[[ AVAILABLE DATA open ]]

(** * The coderd group resource: membership diffing, lifecycle and import

    A shallow embedding of [internal/provider/util.go] ([memberDiff]) and of
    the group resource ([CheckGroupEntitlements], [Create], [Read],
    [Update], [Delete], [ImportState]), with the properties the design
    document states about them.

    Remote calls go through the SDK client.  The client is not part of the
    provider: it is modelled as a record of transition functions over an
    arbitrary world state, and every call an operation makes is logged, so
    that statements about which calls are issued, and in what order, are
    statements about the log. *)

From Stdlib Require Import ZArith NArith Lia.
From Stdlib.Strings Require Import Ascii String Byte.
From stdpp Require Import base decidable countable list strings gmap sets pretty.

Local Open Scope string_scope.
Local Open Scope Z_scope.

(* ===================================================================== *)
(** ** [github.com/google/uuid] *)
(* ===================================================================== *)

Module uuid.

(** [type UUID [16]byte]. *)
Record UUID : Type := mk {
  b0 : byte; b1 : byte; b2 : byte; b3 : byte;
  b4 : byte; b5 : byte; b6 : byte; b7 : byte;
  b8 : byte; b9 : byte; b10 : byte; b11 : byte;
  b12 : byte; b13 : byte; b14 : byte; b15 : byte }.

(** [uuid.Nil], the zero value of the array. *)
Definition Nil : UUID :=
  mk x00 x00 x00 x00 x00 x00 x00 x00 x00 x00 x00 x00 x00 x00 x00 x00.

Definition to_list (u : UUID) : list byte :=
  [b0 u; b1 u; b2 u; b3 u; b4 u; b5 u; b6 u; b7 u;
   b8 u; b9 u; b10 u; b11 u; b12 u; b13 u; b14 u; b15 u].

Definition of_list (l : list byte) : UUID :=
  match l with
  | [c0; c1; c2; c3; c4; c5; c6; c7; c8; c9; c10; c11; c12; c13; c14; c15] =>
      mk c0 c1 c2 c3 c4 c5 c6 c7 c8 c9 c10 c11 c12 c13 c14 c15
  | _ => Nil
  end.

(** One lower-case hexadecimal digit. *)
Definition hexdigit (n : N) : ascii :=
  match n with
  | 0 => "0" | 1 => "1" | 2 => "2" | 3 => "3" | 4 => "4" | 5 => "5"
  | 6 => "6" | 7 => "7" | 8 => "8" | 9 => "9" | 10 => "a" | 11 => "b"
  | 12 => "c" | 13 => "d" | 14 => "e" | _ => "f"
  end%N%char.

Definition hexhi (b : byte) : ascii := hexdigit (Byte.to_N b / 16).
Definition hexlo (b : byte) : ascii := hexdigit (Byte.to_N b mod 16).

(** The value of a hexadecimal digit, for decoding. *)
Definition hexval (c : ascii) : N :=
  let n := N_of_ascii c in
  (if (48 <=? n) && (n <=? 57) then n - 48
   else if (97 <=? n) && (n <=? 102) then n - 87
   else 0)%N.

Definition unhex (hi lo : ascii) : byte :=
  match Byte.of_N (hexval hi * 16 + hexval lo) with
  | Some b => b
  | None => x00
  end.

Definition hex2 (b : byte) (rest : string) : string :=
  String (hexhi b) (String (hexlo b) rest).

[[ AVAILABLE DATA closed ]]

TRY IT - Keep every word the same and copy out all of the entries.

ANSWER FOR THE TASK -
(** * The coderd group resource: membership diffing, lifecycle and import

    A shallow embedding of [internal/provider/util.go] ([memberDiff]) and of
    the group resource ([CheckGroupEntitlements], [Create], [Read],
    [Update], [Delete], [ImportState]), with the properties the design
    document states about them.

    Remote calls go through the SDK client.  The client is not part of the
    provider: it is modelled as a record of transition functions over an
    arbitrary world state, and every call an operation makes is logged, so
    that statements about which calls are issued, and in what order, are
    statements about the log. *)

From Stdlib Require Import ZArith NArith Lia.
From Stdlib.Strings Require Import Ascii String Byte.
From stdpp Require Import base decidable countable list strings gmap sets pretty.

Local Open Scope string_scope.
Local Open Scope Z_scope.

(* ===================================================================== *)
(** ** [github.com/google/uuid] *)
(* ===================================================================== *)

Module uuid.

(** [type UUID [16]byte]. *)
Record UUID : Type := mk {
  b0 : byte; b1 : byte; b2 : byte; b3 : byte;
  b4 : byte; b5 : byte; b6 : byte; b7 : byte;
  b8 : byte; b9 : byte; b10 : byte; b11 : byte;
  b12 : byte; b13 : byte; b14 : byte; b15 : byte }.

(** [uuid.Nil], the zero value of the array. *)
Definition Nil : UUID :=
  mk x00 x00 x00 x00 x00 x00 x00 x00 x00 x00 x00 x00 x00 x00 x00 x00.

Definition to_list (u : UUID) : list byte :=
  [b0 u; b1 u; b2 u; b3 u; b4 u; b5 u; b6 u; b7 u;
   b8 u; b9 u; b10 u; b11 u; b12 u; b13 u; b14 u; b15 u].

Definition of_list (l : list byte) : UUID :=
  match l with
  | [c0; c1; c2; c3; c4; c5; c6; c7; c8; c9; c10; c11; c12; c13; c14; c15] =>
      mk c0 c1 c2 c3 c4 c5 c6 c7 c8 c9 c10 c11 c12 c13 c14 c15
  | _ => Nil
  end.

(** One lower-case hexadecimal digit. *)
Definition hexdigit (n : N) : ascii :=
  match n with
  | 0 => "0" | 1 => "1" | 2 => "2" | 3 => "3" | 4 => "4" | 5 => "5"
  | 6 => "6" | 7 => "7" | 8 => "8" | 9 => "9" | 10 => "a" | 11 => "b"
  | 12 => "c" | 13 => "d" | 14 => "e" | _ => "f"
  end%N%char.

Definition hexhi (b : byte) : ascii := hexdigit (Byte.to_N b / 16).
Definition hexlo (b : byte) : ascii := hexdigit (Byte.to_N b mod 16).

(** The value of a hexadecimal digit, for decoding. *)
Definition hexval (c : ascii) : N :=
  let n := N_of_ascii c in
  (if (48 <=? n) && (n <=? 57) then n - 48
   else if (97 <=? n) && (n <=? 102) then n - 87
   else 0)%N.

Definition unhex (hi lo : ascii) : byte :=
  match Byte.of_N (hexval hi * 16 + hexval lo) with
  | Some b => b
  | None => x00
  end.

Definition hex2 (b : byte) (rest : string) : string :=
  String (hexhi b) (String (hexlo b) rest).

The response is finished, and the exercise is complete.